Prompt
Would you reproduce, without any alteration, the lines from the opening line of the entries through the line that has "apply trustgo_login_await in Ht as [-> ->]." in it?

Entries supplied

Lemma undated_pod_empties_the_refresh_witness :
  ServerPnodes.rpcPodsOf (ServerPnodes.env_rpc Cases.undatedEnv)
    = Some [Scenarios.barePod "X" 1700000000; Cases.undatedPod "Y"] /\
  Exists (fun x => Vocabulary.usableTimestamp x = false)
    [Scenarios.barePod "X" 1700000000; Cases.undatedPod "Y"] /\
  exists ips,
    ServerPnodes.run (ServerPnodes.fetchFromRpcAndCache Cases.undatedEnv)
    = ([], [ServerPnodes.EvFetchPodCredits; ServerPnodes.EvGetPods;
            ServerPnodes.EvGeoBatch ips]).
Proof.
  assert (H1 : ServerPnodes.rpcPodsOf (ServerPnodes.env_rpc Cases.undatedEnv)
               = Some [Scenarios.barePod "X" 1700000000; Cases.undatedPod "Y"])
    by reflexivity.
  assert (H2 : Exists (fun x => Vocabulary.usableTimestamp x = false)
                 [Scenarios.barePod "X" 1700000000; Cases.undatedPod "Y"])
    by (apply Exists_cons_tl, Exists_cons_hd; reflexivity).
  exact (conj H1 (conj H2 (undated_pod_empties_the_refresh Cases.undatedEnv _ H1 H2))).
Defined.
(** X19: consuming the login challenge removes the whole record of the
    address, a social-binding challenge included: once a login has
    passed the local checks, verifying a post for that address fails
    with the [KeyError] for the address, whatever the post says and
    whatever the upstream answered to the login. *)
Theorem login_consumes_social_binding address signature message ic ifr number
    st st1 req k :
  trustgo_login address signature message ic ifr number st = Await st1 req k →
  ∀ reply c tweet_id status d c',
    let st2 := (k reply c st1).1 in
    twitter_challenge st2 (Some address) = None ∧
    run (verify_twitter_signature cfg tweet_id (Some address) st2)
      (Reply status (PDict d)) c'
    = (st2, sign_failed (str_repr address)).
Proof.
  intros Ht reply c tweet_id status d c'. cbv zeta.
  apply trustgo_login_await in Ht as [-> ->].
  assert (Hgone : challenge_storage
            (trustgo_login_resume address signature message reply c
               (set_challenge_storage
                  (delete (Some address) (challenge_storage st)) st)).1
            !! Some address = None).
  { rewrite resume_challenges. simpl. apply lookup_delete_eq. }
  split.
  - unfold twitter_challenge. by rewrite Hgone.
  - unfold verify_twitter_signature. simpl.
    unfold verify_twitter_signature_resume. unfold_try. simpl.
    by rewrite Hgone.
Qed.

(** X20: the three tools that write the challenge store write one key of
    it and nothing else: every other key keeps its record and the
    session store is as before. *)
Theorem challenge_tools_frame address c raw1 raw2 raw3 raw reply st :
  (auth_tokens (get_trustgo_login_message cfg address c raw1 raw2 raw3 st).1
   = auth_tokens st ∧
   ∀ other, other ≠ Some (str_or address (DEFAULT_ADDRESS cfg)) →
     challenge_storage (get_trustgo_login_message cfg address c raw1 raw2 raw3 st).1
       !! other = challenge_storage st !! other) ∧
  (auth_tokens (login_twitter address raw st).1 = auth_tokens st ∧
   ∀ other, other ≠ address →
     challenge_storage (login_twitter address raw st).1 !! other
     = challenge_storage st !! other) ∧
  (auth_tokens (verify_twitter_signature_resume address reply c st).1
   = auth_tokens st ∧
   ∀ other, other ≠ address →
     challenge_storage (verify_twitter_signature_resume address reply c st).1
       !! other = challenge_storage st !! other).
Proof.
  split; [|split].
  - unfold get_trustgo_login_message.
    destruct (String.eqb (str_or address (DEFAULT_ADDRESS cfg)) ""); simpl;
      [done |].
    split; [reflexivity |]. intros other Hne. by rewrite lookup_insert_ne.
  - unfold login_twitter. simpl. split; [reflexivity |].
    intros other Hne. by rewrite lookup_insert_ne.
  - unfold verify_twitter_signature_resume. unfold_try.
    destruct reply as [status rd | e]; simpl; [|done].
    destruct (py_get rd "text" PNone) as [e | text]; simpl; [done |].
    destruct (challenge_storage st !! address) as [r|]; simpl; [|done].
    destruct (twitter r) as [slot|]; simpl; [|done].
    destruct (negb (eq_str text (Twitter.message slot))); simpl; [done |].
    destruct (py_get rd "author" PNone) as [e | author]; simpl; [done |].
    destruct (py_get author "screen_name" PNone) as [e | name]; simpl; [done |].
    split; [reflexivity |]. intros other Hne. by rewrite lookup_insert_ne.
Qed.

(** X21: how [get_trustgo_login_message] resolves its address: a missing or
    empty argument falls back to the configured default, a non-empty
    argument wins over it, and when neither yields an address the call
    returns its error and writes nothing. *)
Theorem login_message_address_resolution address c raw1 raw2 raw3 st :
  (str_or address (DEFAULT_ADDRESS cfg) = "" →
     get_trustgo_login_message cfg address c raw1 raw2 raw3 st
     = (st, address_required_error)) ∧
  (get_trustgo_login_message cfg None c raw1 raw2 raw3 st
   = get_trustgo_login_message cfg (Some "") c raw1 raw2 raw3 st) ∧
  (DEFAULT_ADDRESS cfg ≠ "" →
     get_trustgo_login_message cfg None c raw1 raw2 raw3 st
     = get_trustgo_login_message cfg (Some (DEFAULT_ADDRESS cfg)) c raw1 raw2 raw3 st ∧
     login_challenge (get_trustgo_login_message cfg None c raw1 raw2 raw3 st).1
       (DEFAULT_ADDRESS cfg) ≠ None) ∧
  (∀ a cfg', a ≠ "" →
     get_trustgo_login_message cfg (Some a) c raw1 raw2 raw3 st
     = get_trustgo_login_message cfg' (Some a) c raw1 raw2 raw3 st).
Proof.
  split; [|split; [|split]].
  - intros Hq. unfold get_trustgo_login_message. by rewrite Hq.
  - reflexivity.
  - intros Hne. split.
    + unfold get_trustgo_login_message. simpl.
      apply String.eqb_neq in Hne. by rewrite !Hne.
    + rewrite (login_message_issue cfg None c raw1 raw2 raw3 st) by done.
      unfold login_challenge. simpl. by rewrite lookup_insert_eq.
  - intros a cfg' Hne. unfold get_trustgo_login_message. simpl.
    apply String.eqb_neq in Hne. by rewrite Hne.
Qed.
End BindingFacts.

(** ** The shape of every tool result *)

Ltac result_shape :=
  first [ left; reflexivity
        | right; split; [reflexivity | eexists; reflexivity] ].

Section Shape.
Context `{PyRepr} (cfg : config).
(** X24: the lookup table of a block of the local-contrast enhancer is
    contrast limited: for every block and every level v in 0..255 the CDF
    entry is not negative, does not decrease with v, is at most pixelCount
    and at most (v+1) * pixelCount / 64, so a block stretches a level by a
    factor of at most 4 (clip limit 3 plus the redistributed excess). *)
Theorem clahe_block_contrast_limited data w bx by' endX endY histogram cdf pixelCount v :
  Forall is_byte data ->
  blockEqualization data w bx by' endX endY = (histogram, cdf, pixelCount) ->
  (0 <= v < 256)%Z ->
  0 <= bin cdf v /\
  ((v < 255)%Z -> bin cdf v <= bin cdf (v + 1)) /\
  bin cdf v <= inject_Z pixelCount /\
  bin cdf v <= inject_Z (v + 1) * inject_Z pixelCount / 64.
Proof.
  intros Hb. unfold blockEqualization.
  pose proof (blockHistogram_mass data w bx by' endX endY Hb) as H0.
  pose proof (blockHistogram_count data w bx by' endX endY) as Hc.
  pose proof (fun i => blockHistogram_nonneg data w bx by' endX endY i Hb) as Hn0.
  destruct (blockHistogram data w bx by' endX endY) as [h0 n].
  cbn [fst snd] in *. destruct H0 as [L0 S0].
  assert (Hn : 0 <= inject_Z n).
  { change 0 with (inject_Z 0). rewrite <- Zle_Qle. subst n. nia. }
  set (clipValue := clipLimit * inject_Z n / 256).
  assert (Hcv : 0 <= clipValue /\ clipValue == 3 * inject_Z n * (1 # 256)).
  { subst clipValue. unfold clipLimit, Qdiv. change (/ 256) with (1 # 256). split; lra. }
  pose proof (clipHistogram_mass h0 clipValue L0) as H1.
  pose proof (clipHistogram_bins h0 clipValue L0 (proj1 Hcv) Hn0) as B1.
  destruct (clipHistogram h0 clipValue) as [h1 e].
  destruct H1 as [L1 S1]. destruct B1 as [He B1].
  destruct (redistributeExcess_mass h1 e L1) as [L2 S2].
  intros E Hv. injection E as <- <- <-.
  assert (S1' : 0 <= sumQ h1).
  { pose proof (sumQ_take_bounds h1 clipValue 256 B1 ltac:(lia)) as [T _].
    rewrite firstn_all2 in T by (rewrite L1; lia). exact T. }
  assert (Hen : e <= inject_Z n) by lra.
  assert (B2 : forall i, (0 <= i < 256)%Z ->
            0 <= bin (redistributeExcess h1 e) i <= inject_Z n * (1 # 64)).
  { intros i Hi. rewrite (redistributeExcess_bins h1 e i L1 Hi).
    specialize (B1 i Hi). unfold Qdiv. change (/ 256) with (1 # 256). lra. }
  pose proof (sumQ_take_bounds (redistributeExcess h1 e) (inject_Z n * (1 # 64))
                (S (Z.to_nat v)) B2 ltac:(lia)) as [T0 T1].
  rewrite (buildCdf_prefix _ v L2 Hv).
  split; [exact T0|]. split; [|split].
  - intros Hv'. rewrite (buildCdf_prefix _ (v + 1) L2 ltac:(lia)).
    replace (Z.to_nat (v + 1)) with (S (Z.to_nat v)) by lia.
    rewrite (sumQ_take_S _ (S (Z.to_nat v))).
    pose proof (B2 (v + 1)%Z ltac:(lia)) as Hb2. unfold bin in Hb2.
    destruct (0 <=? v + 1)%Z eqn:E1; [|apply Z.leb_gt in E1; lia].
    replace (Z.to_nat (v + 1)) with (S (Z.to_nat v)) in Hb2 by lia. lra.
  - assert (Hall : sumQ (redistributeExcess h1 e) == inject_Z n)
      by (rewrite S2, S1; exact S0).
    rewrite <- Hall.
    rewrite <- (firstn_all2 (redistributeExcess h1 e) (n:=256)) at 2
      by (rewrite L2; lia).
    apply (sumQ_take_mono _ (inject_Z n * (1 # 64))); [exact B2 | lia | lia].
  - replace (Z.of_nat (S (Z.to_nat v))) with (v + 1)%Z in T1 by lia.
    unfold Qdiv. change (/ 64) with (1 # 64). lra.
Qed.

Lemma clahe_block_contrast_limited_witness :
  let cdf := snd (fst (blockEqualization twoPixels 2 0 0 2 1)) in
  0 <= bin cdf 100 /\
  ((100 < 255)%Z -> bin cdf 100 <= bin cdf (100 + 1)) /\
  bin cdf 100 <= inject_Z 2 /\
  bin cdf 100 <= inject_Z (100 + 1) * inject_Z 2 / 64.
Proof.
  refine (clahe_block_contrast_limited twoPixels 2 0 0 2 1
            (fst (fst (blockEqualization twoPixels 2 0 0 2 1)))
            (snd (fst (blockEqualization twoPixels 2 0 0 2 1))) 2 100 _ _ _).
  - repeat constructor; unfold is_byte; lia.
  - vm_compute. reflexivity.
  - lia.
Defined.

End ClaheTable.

Exercise solution
Lemma undated_pod_empties_the_refresh_witness :
  ServerPnodes.rpcPodsOf (ServerPnodes.env_rpc Cases.undatedEnv)
    = Some [Scenarios.barePod "X" 1700000000; Cases.undatedPod "Y"] /\
  Exists (fun x => Vocabulary.usableTimestamp x = false)
    [Scenarios.barePod "X" 1700000000; Cases.undatedPod "Y"] /\
  exists ips,
    ServerPnodes.run (ServerPnodes.fetchFromRpcAndCache Cases.undatedEnv)
    = ([], [ServerPnodes.EvFetchPodCredits; ServerPnodes.EvGetPods;
            ServerPnodes.EvGeoBatch ips]).
Proof.
  assert (H1 : ServerPnodes.rpcPodsOf (ServerPnodes.env_rpc Cases.undatedEnv)
               = Some [Scenarios.barePod "X" 1700000000; Cases.undatedPod "Y"])
    by reflexivity.
  assert (H2 : Exists (fun x => Vocabulary.usableTimestamp x = false)
                 [Scenarios.barePod "X" 1700000000; Cases.undatedPod "Y"])
    by (apply Exists_cons_tl, Exists_cons_hd; reflexivity).
  exact (conj H1 (conj H2 (undated_pod_empties_the_refresh Cases.undatedEnv _ H1 H2))).
Defined.
(** X19: consuming the login challenge removes the whole record of the
    address, a social-binding challenge included: once a login has
    passed the local checks, verifying a post for that address fails
    with the [KeyError] for the address, whatever the post says and
    whatever the upstream answered to the login. *)
Theorem login_consumes_social_binding address signature message ic ifr number
    st st1 req k :
  trustgo_login address signature message ic ifr number st = Await st1 req k →
  ∀ reply c tweet_id status d c',
    let st2 := (k reply c st1).1 in
    twitter_challenge st2 (Some address) = None ∧
    run (verify_twitter_signature cfg tweet_id (Some address) st2)
      (Reply status (PDict d)) c'
    = (st2, sign_failed (str_repr address)).
Proof.
  intros Ht reply c tweet_id status d c'. cbv zeta.
  apply trustgo_login_await in Ht as [-> ->].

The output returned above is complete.